Rumeli Beylerbeyi Hasan Paşa'ya şehadet nasip olmuştu.
Şah İsmail ordusunun savaş alanından kaçmaması için herkesin hanımını savaşa getirirdi.
Bu savaşta Osmanlı askerinin eline esir olarak çok miktarda da kadın geçmesi Şah'ın kadınları savaşa getirmesinden dolayıdır.

Savaşın Nedenleri

Şah İsmail'in, Şiilik mezhebini Anadolu'da yaymak istemesi.

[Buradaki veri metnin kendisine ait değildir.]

(* ===== verification/Gate.v ===== *)
(** * The mutation gate

    Safety of the gate over whole sessions: with [gate_mutations] on, no
    statement the proxy classifies as a mutation reaches the upstream without
    an approval of exactly this statement right before it, for every sequence of
    client messages, every approver and every upstream.  Then what the gate does
    not see: statements whose text hides a mutation from the classification. *)

From S2P Require Import Prelude GoStrings Classify Policy Approval Proto Session Scenario.

(** ** Definitions *)

(** The event is an approval of the mutation [sql]. *)
Definition approved_for (sql : string) (e : event) : Prop :=
  match e with
  | EvApprove req dec =>
      Approved dec = true /\ req_Reason req = ReasonMutation /\ req_Query req = sql
  | _ => False
  end.

Definition is_approval (e : event) : bool :=
  match e with EvApprove _ _ => true | _ => false end.

Section Gate.
Context {U : Unicode}.

(** Every mutation a trace executes comes right after its approval. *)
Definition gated (t : list event) : Prop :=
  forall i e sql, t !! i = Some e -> executes e = Some sql -> Classify sql = KindMutation ->
  exists j a, i = S j /\ t !! j = Some a /\ approved_for sql a.
Lemma loop_converses msgs s :
  says (loop msgs) (fun _ o s' => exists ds, conversation (view (sess s)) msgs ds o (view (sess s'))) s.
Proof.
  revert s. induction msgs as [|m msgs IH]; intros s; [apply says_ret; eexists; apply conversation_end|].
  assert (m = Terminate \/ m <> Terminate) as [->|Hm] by (destruct m; auto); [apply says_ret; eexists; apply conversation_terminate|].
  assert (E : loop (m :: msgs) = (dispatch m ;; loop msgs)) by by destruct m. rewrite E.
  apply says_bind. eapply says_mono; [by apply dispatch_answers|]. intros u o s1 [ds Ha].
  eapply says_mono; [apply IH|]. intros u' o' s2 [ds' Hc]. exists (ds ++ ds'). by eapply conversation_step.
Qed.

Context {WF : WellFormed W}.

(** C7.  A session refines the message flow of PostgreSQL up to the deviations that
    [deviation] lists: over a well-formed upstream, whatever the approver and the
    upstream answer, a session returns for every sequence of messages, and what it
    sends is a conversation of the abstract server that knows only the names of
    statements and portals and whether the batch has failed: one completion for each
    Parse, Bind and Close, descriptions before the rows of simple queries, rows before
    their tag, error 26000 or 34000 for a name that is not known, the messages of the
    extended protocol skipped after an error up to Sync, and ReadyForQuery at the end
    of every Query and Sync.  The conversation records a deviation exactly where one
    occurs; without any it follows PostgreSQL's rules. *)
Theorem session_refines_protocol msgs (s : St W) :
  exists s' t ds, loop msgs s = Ok tt s' /\ trace s' = trace s ++ t
    /\ conversation (view (sess s)) msgs ds (sent_messages t) (view (sess s')).
Proof.
  pose proof (loop_total msgs s) as Ht. pose proof (loop_converses msgs s) as Hc. unfold wp, says in *.
  destruct (loop msgs s) as [[] s'|s']; [|done]. destruct Hc as (t & Et & ds & Hc). by exists s', t, ds.
Qed.
End Says.

(** ** The theorem at a concrete session *)

Module ProtocolWitnesses.
Import BatchWitnesses.
#[local] Existing Instances denying users_wf.

(** A pipeline with a portal that does not exist, and a denied mutation. *)
Definition messages : list FrontendMessage :=
  [Parse "s" "TABLE users" []; Bind "p" "s" [] [] []; Execute "nowhere" 0; Execute "p" 0; Sync; Query "DELETE FROM users"].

Şah İsmail'in, Anadolu'da büyük bir taraftar kitlesine sahip olması ve Osmanlı toprak bütünlüğünün tehlikeye girmesi.

Safevi Devleti'nin, Orta Asya'dan gelen Türkmenler'in Anadolu'ya girmesine engel olması.

Safevi Devleti'nin; Memlükler, Dulkadiroğulları ve Osmanlı Devleti'nin batıdaki düşmanlarıyla ittifak yapması.

Safevi Devleti'nin, Yavuz'a isyan eden Şehzade Korkud ve Şehzade Ahmed'e destek vermesi.

Safevi Devleti'nin, Dersaadet (İstanbul) merkezli büyük bir casusluk teşkilatı kurması ve Osmanlı ülkesinden bilgi sızdırması.

Amasya civarında, Safevi Devleti'nin kışkırtmalarıyla Şahkulu İsyanı'nın çıkması.

Yavuz Sultan Selim'in İslam birliği düşüncesi.

Yavuz Sultan Selim'in doğuda kendisine rakip olabilecek bir düşman istememesi 

Sonuçları 

Çaldıran Savaşı'nın sebeplerini tek cümle ile ifade edecek olursak: Görünüşte dinsel sebeplerden kaynaklandığı düşünülen bu savaş, gerçekte dönemin ticaretinde önemli bir yer tutan Baharat yoluna egemen olma isteğidir.
Osmanlı ordusu tarafından bozguna uğratılan Şah İsmail ordugahını ve hazinesini bırakarak önce Tebriz'e daha sonra da Dergüzin'e kaçmıştır.
Osmanlı ordusu tarafından Tebriz ele geçirilmiştir.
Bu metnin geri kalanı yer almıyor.